During the COVID-19 pandemic, incarcerated individuals were compelled to work in dangerous conditions, such as staffing mobile morgues in Texas, for as little as $2 per hour, highlighting the ongoing exploitation.
Calls for Reform and Growing Activism
The ITUC, in collaboration with organizations like the American Civil Liberties Union and the University of Chicago’s Global Human Rights Clinic, has formally submitted observations to the International Labor Organization (ILO). These submissions emphasize the United States’ ongoing violations of ILO Convention No. 105, which prohibits forced labor, despite the U.S. having ratified it over 30 years ago.
The ITUC’s call for urgent reforms includes the elimination of coerced prison labor, the implementation of fair wages for incarcerated workers, and the extension of comprehensive labor protections within correctional facilities. The overarching goal is to align U.S. practices with international standards and dismantle the racial and economic inequities embedded in the prison labor system.

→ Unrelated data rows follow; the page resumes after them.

(* ===== verification/HttpServer.v ===== *)
(** The HTTP server as a whole ([lore-auth-inbound/src/httpserver/mod.rs],
    [middleware.rs] and the routes of [admin/mod.rs]): the route table, the rate limiter, and
    a request through the layers.  Matching a path against a pattern is axum's, so a request
    comes with the endpoint it matched. *)

From Stdlib Require Import ZArith Lia Ascii.
From stdpp Require Import base gmap strings list.
From S2P Require Import Prelude Model Ports TokenSvc PermissionSvc DeviceSvc LoginSvc GrpcRebac.
From S2P Require Import HttpBase HttpSession HttpTokens HttpLogin.
From S2P Require Import AdminBase AdminPages.

(** * The rate limiter (middleware.rs): instants and the window in nanoseconds *)

Module HttpLimiter.
Record Bucket := mkBucket {
  b_start : Z;
  b_count : nat
}.

Record t := new {
  limit : nat;
  window : Z
}.

Abbreviation Buckets := (gmap string Bucket).

(** [now.duration_since(bucket.start) < window]; the subtraction saturates. *)
Definition current (self : t) (now : Z) (bucket : Bucket) : bool :=
  (Z.max 0 (now - b_start bucket) <? window self)%Z.

Definition allow (self : t) (now : Z) (key : string) (buckets : Buckets) : bool * Buckets :=
  if (limit self =? 0) || (window self =? 0)%Z then (true, buckets) else
  match keep_if (current self now) (buckets !! key) with
  | None =>
      let buckets := <[key := mkBucket now 1]> buckets in
      (true, filter (λ entry, current self now entry.2 = true) buckets)
  | Some bucket =>
      if limit self <=? b_count bucket then (false, buckets)
      else (true, <[key := mkBucket (b_start bucket) (b_count bucket + 1)]> buckets)
  end.
End HttpLimiter.

(** * Routes *)

Inductive AdminEndpoint :=
  | Dashboard
  | Repositories | RepositoryAdd | RepositoryDisable | GrantAdd | GrantRemove
  | Users | UserAdd | UserInvite | UserDisable | UserAccess
  | Groups | GroupAdd | GroupMemberAdd | GroupMemberRemove | GroupNestAdd | GroupNestRemove
  | SimulatorPage | SimulatorCheck
  | Htmx | Pico.

Inductive Endpoint :=
  | Jwks | Healthz | Index | LoginPage | AuthStart | AuthCallback | LoginSession
  | Whoami | Me | SessionCsrf | Logout
  | TokenPage | TokenMint
  | DevicePage | DeviceApprove | DeviceStart | DeviceToken
  | AdminRoute (endpoint : AdminEndpoint).

Section Server.
Context `{Env} `{HttpLib} `{AdminLib}.
(** The two embedded files. *)
Context (HTMX_JS PICO_CSS : string).
Context {S : Type} (state : AppState S).

(** A handler that takes axum's [Form]. *)
Definition with_form {F} (decode : gmap string string → F) (handler : F → Request → Handler S)
    (request : Request) : Handler S :=
  form <- lift (extract_form request) ;;
  handler (decode form) request.

Definition admin_handler (endpoint : AdminEndpoint) : Request → Handler S :=
  match endpoint with
  | Dashboard => handle_dashboard state
  | Repositories => handle_repositories state
  | RepositoryAdd => with_form repository_add_form (handle_repository_add state)
  | RepositoryDisable => with_form csrf_form (handle_repository_disable state)
  | GrantAdd => with_form grant_form (handle_grant_add state)
  | GrantRemove => with_form grant_form (handle_grant_remove state)
  | Users => handle_users state
  | UserAdd => with_form user_add_form (handle_user_add state)
  | UserInvite => with_form user_invite_form (handle_user_invite state)
  | UserDisable => with_form csrf_form (handle_user_disable state)
  | UserAccess => handle_user_access state
  | Groups => handle_groups state
  | GroupAdd => with_form group_add_form (handle_group_add state)
  | GroupMemberAdd => with_form group_member_form (handle_group_member_add state)
  | GroupMemberRemove => with_form group_member_form (handle_group_member_remove state)
  | GroupNestAdd => with_form group_nest_form (handle_group_nest_add state)
  | GroupNestRemove => with_form group_nest_form (handle_group_nest_remove state)
  | SimulatorPage => handle_simulator state
  | SimulatorCheck => with_form simulator_form (handle_simulator_check state)
  | Htmx => handle_static state HTMX_JS "application/javascript; charset=utf-8"
  | Pico => handle_static state PICO_CSS "text/css; charset=utf-8"
  end.

Definition handler (endpoint : Endpoint) (request : Request) : Handler S :=
  match endpoint with
  | Jwks => handle_jwks state
  | Healthz => handle_healthz
  | Index => handle_index state request
  | LoginPage => handle_login state request
  | AuthStart => handle_auth_start state request
  | AuthCallback => handle_auth_callback state request
  | LoginSession => handle_login_session state request
  | Whoami => handle_whoami state request
  | Me => handle_me state request
  | SessionCsrf => handle_session_csrf state request
  | Logout => handle_logout state request
  | TokenPage => handle_token_page state request
  | TokenMint => handle_token_mint state request
  | DevicePage => handle_device_page state request
  | DeviceApprove => handle_device_approve state request
  | DeviceStart => handle_device_start state request
  | DeviceToken => handle_device_token state request
  | AdminRoute endpoint => guard_middleware state request (admin_handler endpoint request)
  end.

(** The route table: method, pattern, endpoint. *)
Definition public_routes : list (string * string * Endpoint) :=
  [("GET", "/.well-known/jwks.json", Jwks); ("GET", "/healthz", Healthz); ("GET", "/", Index);
   ("GET", "/login", LoginPage); ("GET", "/auth/:provider/start", AuthStart);
   ("GET", "/auth/:provider/callback", AuthCallback);
   ("GET", "/login/session/:nonce", LoginSession); ("GET", "/whoami", Whoami);
   ("GET", "/api/me", Me); ("GET", "/api/session/csrf", SessionCsrf);
   ("POST", "/api/logout", Logout); ("GET", "/tokens", TokenPage);
   ("POST", "/tokens/mint", TokenMint); ("GET", "/device", DevicePage);
   ("POST", "/device/approve", DeviceApprove); ("POST", "/api/device/start", DeviceStart);
   ("POST", "/api/device/token", DeviceToken)].

Definition admin_routes : list (string * string * AdminEndpoint) :=
  [("GET", "/admin", Dashboard); ("GET", "/admin/", Dashboard);
   ("GET", "/admin/repositories", Repositories); ("POST", "/admin/repositories", RepositoryAdd);
   ("POST", "/admin/repositories/:resource_id/disable", RepositoryDisable);
   ("POST", "/admin/repositories/grants/add", GrantAdd);
   ("POST", "/admin/repositories/grants/remove", GrantRemove);
   ("GET", "/admin/users", Users); ("POST", "/admin/users", UserAdd);
   ("POST", "/admin/users/invite", UserInvite); ("POST", "/admin/users/:id/disable", UserDisable);
   ("GET", "/admin/users/:id/access", UserAccess); ("GET", "/admin/groups", Groups);
   ("POST", "/admin/groups", GroupAdd); ("POST", "/admin/groups/members/add", GroupMemberAdd);
   ("POST", "/admin/groups/members/remove", GroupMemberRemove);
   ("POST", "/admin/groups/nests/add", GroupNestAdd);
   ("POST", "/admin/groups/nests/remove", GroupNestRemove);
   ("GET", "/admin/simulator", SimulatorPage); ("POST", "/admin/simulator", SimulatorCheck);
   ("GET", "/admin/static/htmx.min.js", Htmx); ("GET", "/admin/static/pico.min.css", Pico)].

(** The admin routes exist only when administrators are configured. *)
Definition routes : list (string * string * Endpoint) :=
  public_routes ++
  if admin_enabled (hc_admin (app_cfg state))
  then (λ r : string * string * AdminEndpoint, (r.1, AdminRoute r.2)) <$> admin_routes else [].

(** The method that reaches an endpoint. *)
Definition routed (method : string) (endpoint : Endpoint) : Prop :=
  ∃ pattern, (method, pattern, endpoint) ∈ routes.

Definition limiter : HttpLimiter.t :=
  HttpLimiter.new RATE_LIMIT
    (dur_secs RATE_LIMIT_WINDOW * 1000000000 + dur_nanos RATE_LIMIT_WINDOW)%Z.

(** [peer_key], the printed address, is given. *)
Definition rate_limit_public (now : Z) (peer_key : string) (request : Request)
    (buckets : HttpLimiter.Buckets) : bool * HttpLimiter.Buckets :=
  if is_rate_limited_http_path (req_path request)
  then HttpLimiter.allow limiter now peer_key buckets else (true, buckets).

(** One request through the layers of [build_router]: the security headers are outermost. *)
Definition serve (now : Z) (peer_key : string) (endpoint : Endpoint) (request : Request)
    (server : HttpLimiter.Buckets * World S) : Response * (HttpLimiter.Buckets * World S) :=
  let '(buckets, w) := server in
  let '(ok, buckets) := rate_limit_public now peer_key request buckets in
  let '(response, w) :=
    if ok then respond (handler endpoint request) w
    else (text_response TOO_MANY_REQUESTS "rate limit exceeded", w) in
  (security_headers (req_path request) response, (buckets, w)).

(** Requests in the order in which they are served: when, from whom, what. *)
Fixpoint serves (arrivals : list ((Z * string) * (Endpoint * Request)))
    (server : HttpLimiter.Buckets * World S)
    : list Response * (HttpLimiter.Buckets * World S) :=
  match arrivals with
  | [] => ([], server)
  | ((now, peer_key), (endpoint, request)) :: arrivals =>
      let '(response, server) := serve now peer_key endpoint request server in
      let '(responses, server) := serves arrivals server in
      (response :: responses, server)
  end.
End Server.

In Minnesota, the movement for reform is gaining significant traction. The Minnesota Incarcerated Workers Organizing Committee (MIWOC) recently hosted an “End Slavery Day on the Hill” rally at the State Capitol, gathering hundreds of participants to demand an end to forced labor. The event aimed to pressure lawmakers to pass the 2025 Bill to End Slavery in Minnesota, which seeks to reclassify prisoners as workers with the right to employment.
The rally also brought attention to MINNCOR Industries, a state-run program within the Minnesota Department of Corrections, which provides job training and employment for incarcerated individuals. The University of Minnesota, a past purchaser of goods and services from MINNCOR, faced criticism from students and activists over the low wages (as low as 25 cents per hour) paid to incarcerated workers. This advocacy led to the University of Minnesota canceling its contract with MINNCOR.
As civil rights advocate Nekima Levy Armstrong passionately stated at the rally, “These companies are getting rich on the people who have been disenfranchised, marginalized, treated as less than human.” The growing support from lawmakers, advocates, and communities across the U.S. suggests a rising momentum for change, with states like Minnesota potentially setting a new standard for incarcerated workers’ rights. The movement underscores a collective resolve to hold corporations and the state accountable for systemic injustices rooted in the prison labor system.